Let the horse remain thus for six weeks subsequent to the completion of a cure. Then give gentle exercise to the extent which it can be borne—the quantity being small, and the pace very slow at first, but gradually augmented. This exercise should be maintained for three months. The animal may afterward return to slow work; but if the neck is the place affected, it must not wear a collar or be harnessed to the shafts for the next six months. At the end of that time the horse may return to its customary employment; but, if ridden or driven, it is always well to bear in mind the late affliction, and to grant more than the usual time for the performance of the journey. At the expiration of the year, the smaller veins, having become enlarged, have adapted themselves to the loss which the circulation has sustained, and the horse may resume full work.

For the first year, gruel, crushed and scalded oats, with two bundles of cut grass per day, should constitute the diet. The manger should be heightened, and the halter be so arranged as to prevent the head being much lowered. Do all in your power to render useless violent mastication; and, as the horse never chews when the operation is unnecessary, the animal will obviously second your endeavors.

At the expiration of twelve months the animal which has lost a vein may be sold, and, in law, has been accounted sound. Such a blemish, however, is far from a recommendation; in this case law and common sense may be at variance. The reader, therefore, is advised never to purchase a nag in such a condition without insisting upon a special warranty, in which it is provided that the animal is to be taken back should the loss of a vessel be productive of any evil effects within the space of one twelvemonth.

BROKEN KNEES.

These accidents affect the exterior of the central joint of the fore legs. They may be very trivial or very serious: they may simply ruffle the hair or scratch the cuticle covering the integument; the same cause may, however, remove the hair and lay bare the cutis. Moreover, the wound is often aggravated by the nature of the road on which the animal is traveling. A fall upon a very rough surface might even destroy a portion of the skin, and deprive more or less of the cellular tissue of vitality.

BROKEN KNEES OF VARIOUS DEGREES OF INTENSITY.

The hair ruffled and the cuticle scratched. The hair removed and the true skin exposed. The skin destroyed and the cellular tissue injured.
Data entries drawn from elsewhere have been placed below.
(** C5: when the media-state query succeeds, the derived state is PLAYING
    for ['PLAY'] and PAUSED for ['PAUSE'], whatever the power query would
    answer; for any other media state it is ON when the power query
    answers true and OFF when it answers false. *)
Theorem refresh_state_derivation client w ms :
  Client.media_state client = Return ms →
  (ms = Some "PLAY" → (refresh_state client w).1 = Return STATE_PLAYING) ∧
  (ms = Some "PAUSE" → (refresh_state client w).1 = Return STATE_PAUSED) ∧
  (ms ≠ Some "PLAY" → ms ≠ Some "PAUSE" →
     (Client.is_on client = Return true →
        (refresh_state client w).1 = Return STATE_ON) ∧
     (Client.is_on client = Return false →
        (refresh_state client w).1 = Return STATE_OFF)).
Proof.
  intros Hms. unfold refresh_state, bind, call, ret. rewrite Hms.
  repeat split.
  - intros ->. by rewrite decide_True.
  - intros ->. rewrite decide_False by done. by rewrite decide_True.
  - intros Hon. rewrite !decide_False by done. by rewrite Hon.
  - intros Hoff. rewrite !decide_False by done. by rewrite Hoff.
Qed.

(** ** Running the update *)

(** [run_update client w r] names [r] the result of [async_update] from
    [w], unfolds the update in the equation of [r] down to the answers of
    the client, and splits on the outcome of the state query, which stays
    folded. *)
Ltac run_update client w r :=
  cbv zeta;
  let Hr := fresh "Hr" in
  let Hs := fresh "Hs" in
  let E := fresh "E" in
  remember (async_update client _ _ w) as r eqn:Hr;
  unfold async_update, try_except_ConnectionError, async_update_try,
    refresh_channel_list, bind, call, assign, read, ret in Hr;
  pose proof (refresh_state_self client w) as Hs;
  destruct (refresh_state client w) as [[?st|[|]] [?t ?cs]] eqn:E;
  cbn [fst snd self calls] in *; subst.

(** A connection error never leaves [async_update]: the [except] clause
    covers the whole body. *)
Lemma async_update_never_raises_ConnectionError client tl now w :
  (async_update client tl now w).1 ≠ Raise ConnectionError.
Proof. apply try_except_never_raises_ConnectionError. Qed.

(** When the handler runs, what the body assigned before the failing call
    stays assigned; only the state is reset. *)
Lemma async_update_handler client tl now w w1 :
  async_update_try client tl now w = (Raise ConnectionError, w1) →
  async_update client tl now w =
    (Return tt, {| self := set_state None (self w1); calls := calls w1 |}).
Proof.
  intros Hb. unfold async_update, try_except_ConnectionError, assign.
  by rewrite Hb.
Qed.

(** ** The update when the state query fails *)

(** C1: when the state query raises a connection error, the update
    returns normally, the state is [None] (unknown), and the channel
    list, the current channel, the program name, the duration, the
    remaining time, the image url and the time of the last update are the
    ones before the update; so is every other attribute. *)
Theorem async_update_state_query_fails client tl now w :
  (refresh_state client w).1 = Raise ConnectionError →
  let w' := (async_update client tl now w).2 in
  (async_update client tl now w).1 = Return tt ∧
  state (self w') = None ∧
  _channel_list (self w') = _channel_list (self w) ∧
  _current_channel (self w') = _current_channel (self w) ∧
  _current_program (self w') = _current_program (self w) ∧
  _media_duration (self w') = _media_duration (self w) ∧
  _media_remaining_time (self w') = _media_remaining_time (self w) ∧
  _media_image_url (self w') = _media_image_url (self w) ∧
  _media_last_updated (self w') = _media_last_updated (self w) ∧
  self w' = set_state None (self w).
Proof.
  intros Hq. run_update client w r; done.
Qed.
(** * Training-loop utilities of [schedule.py]: a shallow embedding

    The module wraps a learning-rate schedule ([NoamOpt]), label smoothing
    ([LabelSmoothing]), batch masking ([Batch], [subsequent_mask]), a
    synthetic batch generator ([data_gen]) and two loss-compute wrappers
    ([SimpleLossCompute], [SimpleTT2LossCompute]).

    Conventions of the embedding:
    - a Python exception is a value [Raise e] of the [result] monad;
    - Python [int]s are [Z];
    - the schedule needs a real power and is modelled over the real
      numbers: rounding is not followed there;
    - elsewhere a Python [float] is an element of a [Scalar] structure,
      with two instances: the real numbers (exact arithmetic) and IEEE
      binary64 ([PrimFloat], the arithmetic Python runs);
    - tensors are nested lists together with their shape, so that a
      dimension of an empty tensor is still known, as in torch;
    - calls into the autograd engine and the optimizer are state
      transformers over a training state supplied by the caller;
    - the hyperparameters of the missing module [hyperparams] are
      parameters. *)

From Stdlib Require Import Reals Lra ZArith.
From Stdlib Require Import PrimFloat FloatOps SpecFloat.
From stdpp Require Import base option list strings gmap.

(** ** Exceptions *)

Inductive exn : Set :=
| AssertionError
| ZeroDivisionError
| IndexError
| RuntimeError
| ValueError
| TypeError
| KeyError.

Inductive result (A : Type) : Type :=
| Ok (a : A)
| Raise (e : exn).
Arguments Ok {A} a.
Arguments Raise {A} e.

#[global] Instance result_ret : MRet result := fun _ a => Ok a.
#[global] Instance result_bind : MBind result := fun _ _ f m =>
  match m with
  | Ok a => f a
  | Raise e => Raise e
  end.

#[global] Instance result_fmap : FMap result := fun _ _ f m =>
  match m with
  | Ok a => Ok (f a)
  | Raise e => Raise e
  end.

(** ** The learning-rate schedule ([class NoamOpt]) *)

Module Noam.
Local Open Scope R_scope.

(** A number met while evaluating [rate]: a float, idealised as a real, or
    a complex number (what Python 3 returns for a negative base raised to a
    fractional power), whose value is not followed any further. *)
Inductive pynum : Type :=
| PyFloat (r : R)
| PyComplex.

(** [x ** y] for a fractional negative exponent [y] (the source uses
    [-0.5] and [-1.5]): a positive base gives the real power, base zero
    raises [ZeroDivisionError], a negative base gives a complex number. *)
Definition pow_frac (x y : R) : result pynum :=
  if Rlt_dec 0 x then Ok (PyFloat (Rpower x y))
  else if Req_dec_T x 0 then Raise ZeroDivisionError
  else Ok PyComplex.

(** [a * b]; a complex factor makes the product complex. *)
Definition py_mul (a b : pynum) : pynum :=
  match a, b with
  | PyFloat x, PyFloat y => PyFloat (x * y)
  | _, _ => PyComplex
  end.

(** The builtin [min(a, b)]: [b] when [b < a], else [a]; ordering a
    complex number raises [TypeError]. *)
Definition py_min (a b : pynum) : result pynum :=
  match a, b with
  | PyFloat x, PyFloat y => Ok (PyFloat (if Rlt_dec y x then y else x))
  | _, _ => Raise TypeError
  end.

(** The wrapped torch optimizer: its parameter groups (dictionaries with a
    learning-rate entry ['lr']) and the number of updates it performed. *)
Record Optimizer : Type := mkOptimizer {
  param_groups : list (gmap string pynum);
  updates : nat
}.

Definition optimizer_step (o : Optimizer) : Optimizer :=
  {| param_groups := param_groups o; updates := S (updates o) |}.

Record NoamOpt : Type := mkNoamOpt {
  optimizer : Optimizer;
  _step : Z;
  warmup : R;
  factor : R;
  model_size : R;
  _rate : pynum
}.

(** [NoamOpt.__init__] *)
Definition init (model_size factor warmup : R) (optimizer : Optimizer) : NoamOpt :=
  {| optimizer := optimizer; _step := 0; warmup := warmup; factor := factor;
     model_size := model_size; _rate := PyFloat 0 |}.

(** [get_std_opt], for a model of width [d_model] and its Adam optimizer. *)
Definition get_std_opt (d_model : R) (adam : Optimizer) : NoamOpt :=
  init d_model 2 4000 adam.

(** [NoamOpt.rate]: [step = None] stands for the omitted argument. *)
Definition rate (self : NoamOpt) (step : option R) : result pynum :=
  let step := match step with
              | None => IZR (_step self)
              | Some s => s
              end in
  m ← pow_frac (model_size self) (-0.5);
  a ← pow_frac step (-0.5);
  w ← pow_frac (warmup self) (-1.5);
  lo ← py_min a (py_mul (PyFloat step) w);
  mret (py_mul (PyFloat (factor self)) (py_mul m lo)).

(** [NoamOpt.step]: the object after the call, and the exception the call
    ends with, if any. The counter is advanced before [rate] is evaluated,
    so it stays advanced when [rate] raises. *)
Definition step (self : NoamOpt) : NoamOpt * option exn :=
  let self1 := {| optimizer := optimizer self; _step := (_step self + 1)%Z;
                  warmup := warmup self; factor := factor self;
                  model_size := model_size self; _rate := _rate self |} in
  match rate self1 None with
  | Raise e => (self1, Some e)
  | Ok r =>
      let groups := (fun p : gmap string pynum => <["lr" := r]> p) <$>
                      param_groups (optimizer self1) in
      ({| optimizer := optimizer_step {| param_groups := groups;
                                         updates := updates (optimizer self1) |};
          _step := _step self1; warmup := warmup self1; factor := factor self1;
          model_size := model_size self1; _rate := r |}, None)
  end.

(** [n] calls of [step] in a row, stopping at the first that raises. *)
Fixpoint steps (n : nat) (self : NoamOpt) : NoamOpt * option exn :=
  match n with
  | 0 => (self, None)
  | S n' =>
      match step self with
      | (self', None) => steps n' self'
      | (self', Some e) => (self', Some e)
      end
  end.

(** The learning rate of the schedule at a positive counter [k]. *)
Definition lrate (self : NoamOpt) (k : Z) : R :=
  factor self *
  (Rpower (model_size self) (-0.5) *
   Rmin (Rpower (IZR k) (-0.5)) (IZR k * Rpower (warmup self) (-1.5))).

(** The top of the warmup curve. *)
Definition peak_rate (self : NoamOpt) : R :=
  factor self * (Rpower (model_size self) (-0.5) * Rpower (warmup self) (-0.5)).

(** The value of the schedule at an integer step, where it is a float. *)
Definition rate_is (self : NoamOpt) (s : Z) (v : R) : Prop :=
  rate self (Some (IZR s)) = Ok (PyFloat v).

(** The schedule does not go down from step [s1] to step [s2]. *)
Definition rate_le (self : NoamOpt) (s1 s2 : Z) : Prop :=
  exists r1 r2, rate_is self s1 r1 /\ rate_is self s2 r2 /\ r1 <= r2.

(** The schedule goes strictly down from step [s1] to step [s2]. *)
Definition rate_gt (self : NoamOpt) (s1 s2 : Z) : Prop :=
  exists r1 r2, rate_is self s1 r1 /\ rate_is self s2 r2 /\ r2 < r1.

(** The warmup curve: non-decreasing on the integer steps from 1 to
    [warmup], strictly decreasing on the integer steps beyond [warmup]. *)
Definition rises_then_decays (self : NoamOpt) : Prop :=
  (forall s1 s2 : Z,
      (1 <= s1)%Z -> (s1 <= s2)%Z -> IZR s2 <= warmup self -> rate_le self s1 s2) /\
  (forall s1 s2 : Z,
      warmup self < IZR s1 -> (s1 < s2)%Z -> rate_gt self s1 s2).

(** A schedule with factor zero: model size 1, warmup 1. *)
Definition flat_opt : NoamOpt :=
  init 1 0 1 {| param_groups := []; updates := 0 |}.

End Noam.

(** ** The scheduler-driven wrapper ([class CustomAdam]) *)

Module Adam.
Section WithScheduler.

(** The scheduler handed to the wrapper, with state [S], and the losses
    [L] it is fed: [sched_step loss s o] is [scheduler.step(loss)], which
    may rewrite the parameter groups of the optimizer [o] it was built on. *)
Context {S L : Type}.
Context (sched_step : option L -> S -> Noam.Optimizer -> S * Noam.Optimizer).

Record CustomAdam : Type := mkCustomAdam {
  optimizer : Noam.Optimizer;
  scheduler : option S;
  _step : Z;
  _rate : Noam.pynum
}.

(** [CustomAdam.__init__] *)
Definition init (optimizer : Noam.Optimizer) (scheduler : option S) : CustomAdam :=
  {| optimizer := optimizer; scheduler := scheduler; _step := 0;
     _rate := Noam.PyFloat 0 |}.

(** [for p in self.optimizer.param_groups: self._rate = p['lr']]: the
    value left in [_rate], and [KeyError] at the first group without an
    ['lr'] entry. *)
Fixpoint read_rates (groups : list (gmap string Noam.pynum)) (rate : Noam.pynum)
    : Noam.pynum * option exn :=
  match groups with
  | [] => (rate, None)
  | p :: groups' =>
      match p !! "lr" with
      | Some r => read_rates groups' r
      | None => (rate, Some KeyError)
      end
  end.

(** The learning rate of the last parameter group, if there is a group. *)
Definition last_lr (groups : list (gmap string Noam.pynum)) : option Noam.pynum :=
  last groups ≫= fun p : gmap string Noam.pynum => p !! "lr".

(** [CustomAdam.step]: the object after the call, and the exception the
    call ends with, if any. *)
Definition step (self : CustomAdam) (loss : option L) : CustomAdam * option exn :=
  let step1 := (_step self + 1)%Z in
  match read_rates (Noam.param_groups (optimizer self)) (_rate self) with
  | (r, Some e) =>
      ({| optimizer := optimizer self; scheduler := scheduler self;
          _step := step1; _rate := r |}, Some e)
  | (r, None) =>
      let o := Noam.optimizer_step (optimizer self) in
      match scheduler self with
      | None =>
          ({| optimizer := o; scheduler := None; _step := step1; _rate := r |}, None)
      | Some sch =>
          let (sch', o') := sched_step loss sch o in
          ({| optimizer := o'; scheduler := Some sch'; _step := step1; _rate := r |},
           None)
      end
  end.

End WithScheduler.
Arguments CustomAdam S : clear implicits.
End Adam.

(** ** Floating-point arithmetic *)

(** The operations the module applies to floats. *)
Class Scalar (F : Type) : Type := {
  fzero : F;
  fone : F;
  fadd : F -> F -> F;
  fsub : F -> F -> F;
  fmul : F -> F -> F;
  fdiv : F -> F -> F;
  of_int : Z -> F;
  feqb : F -> F -> bool
}.

(** Exact arithmetic: floats idealised as real numbers. *)
#[global] Instance real_scalar : Scalar R := {|
  fzero := 0%R;
  fone := 1%R;
  fadd := Rplus;
  fsub := Rminus;
  fmul := Rmult;
  fdiv := Rdiv;
  of_int := IZR;
  feqb := fun a b => if Req_dec_T a b then true else false
|}.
Accompanying such accidents there is generally some amount of contusion. When it falls, the horse is in motion, and the impetus lends violence to the descent. Probably the animal is being ridden when it comes to the ground. The weight of the blow is not only then proportioned to the heavy body of the horse and the rate at which it is progressing, but its effect is augmented by the load upon its back. These considerations render broken knees the proper dread of every horse proprietor. An animal may stumble and come down which, prior to the mishap, would have been sold cheap for several hundreds. It may be raised from the ground with almost all its worth demolished. The nature of the hurt is not, however, always shown at first. The chief danger, in broken knees, lies in the accompanying contusion. The horse which rises without a hair ruffled, but which fell with violence, is always, with informed persons, a cause of considerable anxiety. Contusion is to be more dreaded in its consequences than is the largest wound when devoid of anything approaching to a bruise.

The reason why contusion is thus gravely regarded is because, when that occurs in severity, the vitality of all the coverings to the knee is destroyed, and, in very bad cases, even the bones are materially injured. All dead parts must be cast from a living body; and no man can predicate how deep may be the injury, or how important may be the structures which shall be opened, when the slough takes place.